Lemma send_copies_runs links : forall w u k, world_ok w -> at_hand w u k ->
  NoDup links.*1 -> (forall o d, (o, d) ∈ links -> target w o d) ->
  runs (send_copies m_clock rand (Some u) links)
    (fun _ w' => world_ok w' /\ spread w w' links.*1 /\
      forall j e, carried w' j e = (carried w j e + gain k links j e)%nat) w.
Proof.
  induction links as [|[o d] links IH]; intros w u k OK Hu Hnd Ht; cbn [send_copies].
  { apply wp_ret. split; [done|]. split; [apply spread_refl|]. intros j e. unfold gain. cbn. lia. }
  cbn in Hnd. apply NoDup_cons in Hnd as [Ho Hnd].
  apply wp_bind. eapply wp_mono; [by apply (clone_one w u k)|].
  intros ? w1 (new & -> & Hne & OK1 & S1 & Hnew & Hold & Hc1).
  apply wp_bind'. eapply wp_mono.
  { apply (send_one w1 new k o d OK1 Hnew). apply (spread_target w w1 []); [done|set_solver|].
    apply Ht. left. }
  intros ? w2 (OK2 & S2 & Hold2 & Hc2). eapply wp_mono.
  { apply (IH w2 u k OK2); [by apply Hold2, Hold|done|].
    intros o' d' Hin. assert (o' ∈ links.*1) as Hin' by (by apply (list_elem_of_fmap_2 fst _ (o', d'))).
    apply (spread_target w1 w2 [o]); [done|set_solver|]. apply (spread_target w w1 []); [done|set_solver|].
    apply Ht. by right. }
  intros ? w3 (OK3 & S3 & Hc3). split; [done|]. split.
  - cbn. apply (spread_nil_l w w1); [done|]. by apply (spread_trans w1 w2).
  - intros j e. rewrite Hc3, Hc2, Hc1. unfold gain. cbn. lia.
Qed.

Lemma send_runs links w q k : world_ok w -> at_hand w q k ->
  NoDup links.*1 -> (forall o d, (o, d) ∈ links -> target w o d) ->
  runs (send m_clock rand (Some q) links)
    (fun _ w' => world_ok w' /\ spread w w' links.*1 /\
      forall j e, carried w' j e = (carried w j e + gain k links j e)%nat) w.
Proof.
  intros OK Hq Hnd Ht. unfold send. destruct links as [|[o d] links].
  { apply wp_bind, wp_ret, wp_ret. split; [done|]. split; [apply spread_refl|].
    intros j e. unfold gain. cbn. lia. }
  cbn in Hnd. apply NoDup_cons in Hnd as [Ho Hnd].
  apply wp_bind. eapply (wp_mono _ _ (fun p w1 => world_ok w1 /\ spread w w1 [] /\ at_hand w1 q k /\
    (forall j e, carried w1 j e = carried w j e) /\
    (links <> [] -> exists u, p = Some u /\ u <> q /\ at_hand w1 u k))).
  { destruct links as [|ld links].
    - apply wp_ret. by split_and!; [|apply spread_refl|..].
    - eapply wp_mono; [by apply (clone_one w q k)|].
      intros p w1 (new & -> & Hne & OK1 & S1 & Hnew & Hold & Hc). split_and!; try done; [by apply Hold|].
      intros _. by exists new. }
  intros p w1 (OK1 & S1 & Hq1 & Hc1 & Hu). apply wp_bind'. eapply wp_mono.
  { apply (send_one w1 q k o d OK1 Hq1). apply (spread_target w w1 []); [done|set_solver|].
    apply Ht. left. }
  intros ? w2 (OK2 & S2 & Hold2 & Hc2).
  destruct links as [|ld links].
  { apply wp_ret. split; [done|]. split; [by apply (spread_nil_l w w1)|].
    intros j e. rewrite Hc2, Hc1. unfold gain. cbn. lia. }
  destruct Hu as (u & -> & Hne & Hu); [done|].
  eapply wp_mono.
  { apply (send_copies_runs (ld :: links) w2 u k OK2); [by apply Hold2|done|].
    intros o' d' Hin.
    assert (o' ∈ (ld :: links).*1) as Hin' by (by apply (list_elem_of_fmap_2 fst _ (o', d'))).
    apply (spread_target w1 w2 [o]); [done|set_solver|]. apply (spread_target w w1 []); [done|set_solver|].
    apply Ht. by right. }
  intros ? w3 (OK3 & S3 & Hc3). split; [done|]. split.
  - change (((o, d) :: ld :: links).*1) with (o :: (ld :: links).*1).
    apply (spread_nil_l w w1); [done|]. by apply (spread_trans w1 w2).
  - intros j e. rewrite Hc3, Hc2, Hc1. unfold gain. cbn. lia.
Qed.

(** ** Sending leaves the other buffers alone *)
Lemma ignores_net_message i p : ignores i (net_message p).
Proof.
  destruct p as [q|]; [|done]. apply ignores_bind; [by apply ignores_gets|]. intros ms.
  destruct (ms !! q); [apply ignores_ret|apply ignores_fail].
Qed.

Lemma ignores_setInternalDestination i p d : ignores i (setInternalDestination p d).
Proof.
  unfold setInternalDestination, getInternalDestination.
  repeat first [apply ignores_bind; [|intros ?] | apply ignores_net_message | apply ignores_lift
    | apply ignores_ret | apply ignores_modify; done
    | match goal with |- ignores _ (match ?x with _ => _ end) => destruct x end].
Qed.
══════════════════════════════
Each line of the material that has the word "Some" belongs in the answer.

  runs (send_copies m_clock rand (Some u) links)
  runs (send m_clock rand (Some q) links)
    (links <> [] -> exists u, p = Some u /\ u <> q /\ at_hand w1 u k))).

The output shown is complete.